_WHAT YOU ARE ASKED TO DO_
Only some lines are wanted. Transcribe, exactly, the lines below from the line with "(** ** Doubles *)" up to and including the line with "(** Each instruction is worth 1. *)".

************

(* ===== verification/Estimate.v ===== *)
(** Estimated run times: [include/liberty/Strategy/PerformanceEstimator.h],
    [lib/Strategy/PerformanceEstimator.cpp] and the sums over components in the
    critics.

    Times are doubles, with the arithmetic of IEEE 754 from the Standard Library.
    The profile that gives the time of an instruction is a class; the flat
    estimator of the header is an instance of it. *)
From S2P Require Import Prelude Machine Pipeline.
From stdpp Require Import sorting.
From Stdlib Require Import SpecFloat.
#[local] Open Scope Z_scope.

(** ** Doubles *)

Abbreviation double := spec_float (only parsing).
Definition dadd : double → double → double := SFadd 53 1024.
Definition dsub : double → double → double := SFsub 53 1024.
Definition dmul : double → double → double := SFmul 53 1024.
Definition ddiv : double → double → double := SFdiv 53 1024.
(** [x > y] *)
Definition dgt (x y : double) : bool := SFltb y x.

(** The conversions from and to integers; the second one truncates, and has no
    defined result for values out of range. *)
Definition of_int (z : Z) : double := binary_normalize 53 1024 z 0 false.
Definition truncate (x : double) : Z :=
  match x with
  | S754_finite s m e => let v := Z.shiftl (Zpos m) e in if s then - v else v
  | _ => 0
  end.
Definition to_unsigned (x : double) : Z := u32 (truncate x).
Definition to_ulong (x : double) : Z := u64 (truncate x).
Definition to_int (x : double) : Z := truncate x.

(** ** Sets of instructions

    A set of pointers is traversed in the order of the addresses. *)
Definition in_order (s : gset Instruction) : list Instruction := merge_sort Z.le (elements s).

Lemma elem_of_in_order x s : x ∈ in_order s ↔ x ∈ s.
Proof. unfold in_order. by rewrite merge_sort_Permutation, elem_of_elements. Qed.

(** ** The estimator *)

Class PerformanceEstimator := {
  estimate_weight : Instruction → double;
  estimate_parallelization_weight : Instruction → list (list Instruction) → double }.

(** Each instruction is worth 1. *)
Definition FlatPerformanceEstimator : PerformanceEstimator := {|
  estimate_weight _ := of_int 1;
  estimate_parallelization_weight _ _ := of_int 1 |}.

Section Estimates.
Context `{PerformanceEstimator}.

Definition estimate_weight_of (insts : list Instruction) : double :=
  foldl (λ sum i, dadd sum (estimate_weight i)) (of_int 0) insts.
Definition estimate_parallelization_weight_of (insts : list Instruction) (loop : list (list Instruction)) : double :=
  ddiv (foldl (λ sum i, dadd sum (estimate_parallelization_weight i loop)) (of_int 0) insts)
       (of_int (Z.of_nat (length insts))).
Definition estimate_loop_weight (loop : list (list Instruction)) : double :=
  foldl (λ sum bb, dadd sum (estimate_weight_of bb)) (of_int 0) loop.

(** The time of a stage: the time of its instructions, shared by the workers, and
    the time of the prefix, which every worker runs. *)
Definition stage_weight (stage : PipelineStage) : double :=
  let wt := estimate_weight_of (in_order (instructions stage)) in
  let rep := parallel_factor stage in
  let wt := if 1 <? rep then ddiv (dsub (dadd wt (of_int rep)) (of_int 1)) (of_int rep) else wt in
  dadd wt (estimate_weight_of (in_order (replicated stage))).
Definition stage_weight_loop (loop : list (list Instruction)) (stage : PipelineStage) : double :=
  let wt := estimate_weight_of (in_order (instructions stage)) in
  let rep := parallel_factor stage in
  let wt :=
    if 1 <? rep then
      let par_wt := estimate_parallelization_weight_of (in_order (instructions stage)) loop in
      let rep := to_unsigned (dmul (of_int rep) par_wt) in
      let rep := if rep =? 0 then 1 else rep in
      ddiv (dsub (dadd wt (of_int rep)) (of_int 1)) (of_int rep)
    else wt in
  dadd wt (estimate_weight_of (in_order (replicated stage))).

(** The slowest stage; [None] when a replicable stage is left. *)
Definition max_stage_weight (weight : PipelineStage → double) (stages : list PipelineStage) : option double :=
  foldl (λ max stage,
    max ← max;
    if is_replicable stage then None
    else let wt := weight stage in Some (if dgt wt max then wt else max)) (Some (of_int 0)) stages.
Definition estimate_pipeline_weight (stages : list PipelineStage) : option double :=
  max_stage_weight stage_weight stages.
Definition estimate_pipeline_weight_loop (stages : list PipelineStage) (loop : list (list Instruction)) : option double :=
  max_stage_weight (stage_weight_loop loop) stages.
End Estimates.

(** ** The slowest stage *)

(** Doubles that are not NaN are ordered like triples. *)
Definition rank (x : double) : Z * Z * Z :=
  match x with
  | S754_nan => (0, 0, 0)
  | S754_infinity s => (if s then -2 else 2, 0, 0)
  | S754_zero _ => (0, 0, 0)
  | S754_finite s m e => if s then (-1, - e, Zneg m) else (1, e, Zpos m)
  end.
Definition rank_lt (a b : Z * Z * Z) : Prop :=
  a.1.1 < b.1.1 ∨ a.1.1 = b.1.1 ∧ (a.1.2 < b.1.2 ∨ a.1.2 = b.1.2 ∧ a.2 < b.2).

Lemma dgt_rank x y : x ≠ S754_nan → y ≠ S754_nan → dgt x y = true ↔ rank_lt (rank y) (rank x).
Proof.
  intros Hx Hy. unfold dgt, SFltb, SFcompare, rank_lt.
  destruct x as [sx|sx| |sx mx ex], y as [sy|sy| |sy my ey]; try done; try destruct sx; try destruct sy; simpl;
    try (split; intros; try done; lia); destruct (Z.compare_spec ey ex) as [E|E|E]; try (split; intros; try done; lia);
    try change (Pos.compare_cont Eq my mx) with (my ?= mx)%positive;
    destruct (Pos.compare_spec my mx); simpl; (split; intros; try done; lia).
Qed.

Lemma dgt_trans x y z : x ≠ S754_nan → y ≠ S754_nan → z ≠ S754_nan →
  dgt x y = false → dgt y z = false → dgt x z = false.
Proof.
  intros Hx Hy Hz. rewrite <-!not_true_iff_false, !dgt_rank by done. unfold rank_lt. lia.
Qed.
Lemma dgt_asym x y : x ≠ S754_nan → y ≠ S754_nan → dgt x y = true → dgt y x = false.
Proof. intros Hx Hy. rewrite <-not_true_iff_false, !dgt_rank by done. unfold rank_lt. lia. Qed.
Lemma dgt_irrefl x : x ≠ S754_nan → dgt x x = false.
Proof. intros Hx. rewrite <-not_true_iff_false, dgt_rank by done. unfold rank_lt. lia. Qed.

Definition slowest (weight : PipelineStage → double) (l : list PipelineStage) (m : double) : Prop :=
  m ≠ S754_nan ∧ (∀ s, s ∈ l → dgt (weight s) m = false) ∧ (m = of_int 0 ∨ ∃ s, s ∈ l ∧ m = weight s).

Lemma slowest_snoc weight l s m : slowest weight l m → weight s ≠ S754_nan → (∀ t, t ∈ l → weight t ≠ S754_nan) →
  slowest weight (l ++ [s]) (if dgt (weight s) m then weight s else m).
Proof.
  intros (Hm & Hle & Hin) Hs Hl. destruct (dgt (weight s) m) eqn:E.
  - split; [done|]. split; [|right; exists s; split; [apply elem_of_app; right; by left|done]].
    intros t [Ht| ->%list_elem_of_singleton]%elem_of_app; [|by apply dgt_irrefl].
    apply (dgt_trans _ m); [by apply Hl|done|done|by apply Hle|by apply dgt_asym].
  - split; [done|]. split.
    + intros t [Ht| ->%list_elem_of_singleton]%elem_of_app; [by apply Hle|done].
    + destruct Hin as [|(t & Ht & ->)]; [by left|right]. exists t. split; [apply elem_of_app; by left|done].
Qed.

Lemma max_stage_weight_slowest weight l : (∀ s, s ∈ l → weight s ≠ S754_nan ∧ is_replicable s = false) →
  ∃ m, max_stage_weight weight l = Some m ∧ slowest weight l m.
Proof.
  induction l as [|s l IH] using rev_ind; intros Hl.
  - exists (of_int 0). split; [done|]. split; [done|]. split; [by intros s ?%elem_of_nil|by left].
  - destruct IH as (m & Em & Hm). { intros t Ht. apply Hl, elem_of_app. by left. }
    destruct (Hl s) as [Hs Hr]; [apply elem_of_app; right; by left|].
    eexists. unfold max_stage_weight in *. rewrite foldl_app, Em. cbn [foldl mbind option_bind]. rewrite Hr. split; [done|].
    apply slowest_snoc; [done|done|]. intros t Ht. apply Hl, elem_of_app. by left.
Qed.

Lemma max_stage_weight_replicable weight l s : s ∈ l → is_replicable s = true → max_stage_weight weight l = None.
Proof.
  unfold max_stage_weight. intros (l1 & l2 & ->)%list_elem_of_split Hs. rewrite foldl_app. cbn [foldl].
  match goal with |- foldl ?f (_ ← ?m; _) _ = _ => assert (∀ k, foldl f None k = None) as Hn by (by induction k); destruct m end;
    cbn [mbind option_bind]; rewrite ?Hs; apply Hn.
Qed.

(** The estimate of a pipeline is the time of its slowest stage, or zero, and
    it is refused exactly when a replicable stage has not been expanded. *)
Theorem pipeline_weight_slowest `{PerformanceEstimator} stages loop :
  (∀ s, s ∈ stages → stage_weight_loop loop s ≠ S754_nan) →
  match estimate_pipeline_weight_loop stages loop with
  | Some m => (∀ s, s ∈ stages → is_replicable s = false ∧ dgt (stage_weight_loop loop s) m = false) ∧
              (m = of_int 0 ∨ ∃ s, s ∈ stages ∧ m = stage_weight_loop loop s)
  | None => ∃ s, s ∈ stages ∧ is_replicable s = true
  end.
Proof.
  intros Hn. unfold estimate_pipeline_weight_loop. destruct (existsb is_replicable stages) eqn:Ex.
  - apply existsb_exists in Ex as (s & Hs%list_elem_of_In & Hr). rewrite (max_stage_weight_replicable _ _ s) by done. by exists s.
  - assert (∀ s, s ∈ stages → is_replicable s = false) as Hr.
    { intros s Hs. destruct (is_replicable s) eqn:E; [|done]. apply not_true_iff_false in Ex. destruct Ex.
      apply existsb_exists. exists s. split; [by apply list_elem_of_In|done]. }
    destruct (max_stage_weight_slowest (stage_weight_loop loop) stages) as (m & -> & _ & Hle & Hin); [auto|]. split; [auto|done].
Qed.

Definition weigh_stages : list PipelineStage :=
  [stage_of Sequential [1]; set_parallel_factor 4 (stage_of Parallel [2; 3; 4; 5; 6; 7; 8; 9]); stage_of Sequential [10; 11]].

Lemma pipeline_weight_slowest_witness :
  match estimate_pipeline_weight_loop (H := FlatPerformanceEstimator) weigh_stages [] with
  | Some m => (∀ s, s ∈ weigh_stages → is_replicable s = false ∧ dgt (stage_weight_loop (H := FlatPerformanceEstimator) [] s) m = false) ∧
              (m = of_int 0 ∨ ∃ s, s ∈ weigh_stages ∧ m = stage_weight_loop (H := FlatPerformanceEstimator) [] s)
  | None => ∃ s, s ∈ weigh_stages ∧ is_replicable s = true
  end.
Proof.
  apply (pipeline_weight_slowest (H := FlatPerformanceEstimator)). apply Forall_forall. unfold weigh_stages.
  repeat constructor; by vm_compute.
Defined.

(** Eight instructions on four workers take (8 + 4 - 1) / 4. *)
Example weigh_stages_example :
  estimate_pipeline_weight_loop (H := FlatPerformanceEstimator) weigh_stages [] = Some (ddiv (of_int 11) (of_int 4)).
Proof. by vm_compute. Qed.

************

_ANSWER TO THE EXERCISE_
(** ** Doubles *)

Abbreviation double := spec_float (only parsing).
Definition dadd : double → double → double := SFadd 53 1024.
Definition dsub : double → double → double := SFsub 53 1024.
Definition dmul : double → double → double := SFmul 53 1024.
Definition ddiv : double → double → double := SFdiv 53 1024.
(** [x > y] *)
Definition dgt (x y : double) : bool := SFltb y x.

(** The conversions from and to integers; the second one truncates, and has no
    defined result for values out of range. *)
Definition of_int (z : Z) : double := binary_normalize 53 1024 z 0 false.
Definition truncate (x : double) : Z :=
  match x with
  | S754_finite s m e => let v := Z.shiftl (Zpos m) e in if s then - v else v
  | _ => 0
  end.
Definition to_unsigned (x : double) : Z := u32 (truncate x).
Definition to_ulong (x : double) : Z := u64 (truncate x).
Definition to_int (x : double) : Z := truncate x.

(** ** Sets of instructions

    A set of pointers is traversed in the order of the addresses. *)
Definition in_order (s : gset Instruction) : list Instruction := merge_sort Z.le (elements s).

Lemma elem_of_in_order x s : x ∈ in_order s ↔ x ∈ s.
Proof. unfold in_order. by rewrite merge_sort_Permutation, elem_of_elements. Qed.

(** ** The estimator *)

Class PerformanceEstimator := {
  estimate_weight : Instruction → double;
  estimate_parallelization_weight : Instruction → list (list Instruction) → double }.

(** Each instruction is worth 1. *)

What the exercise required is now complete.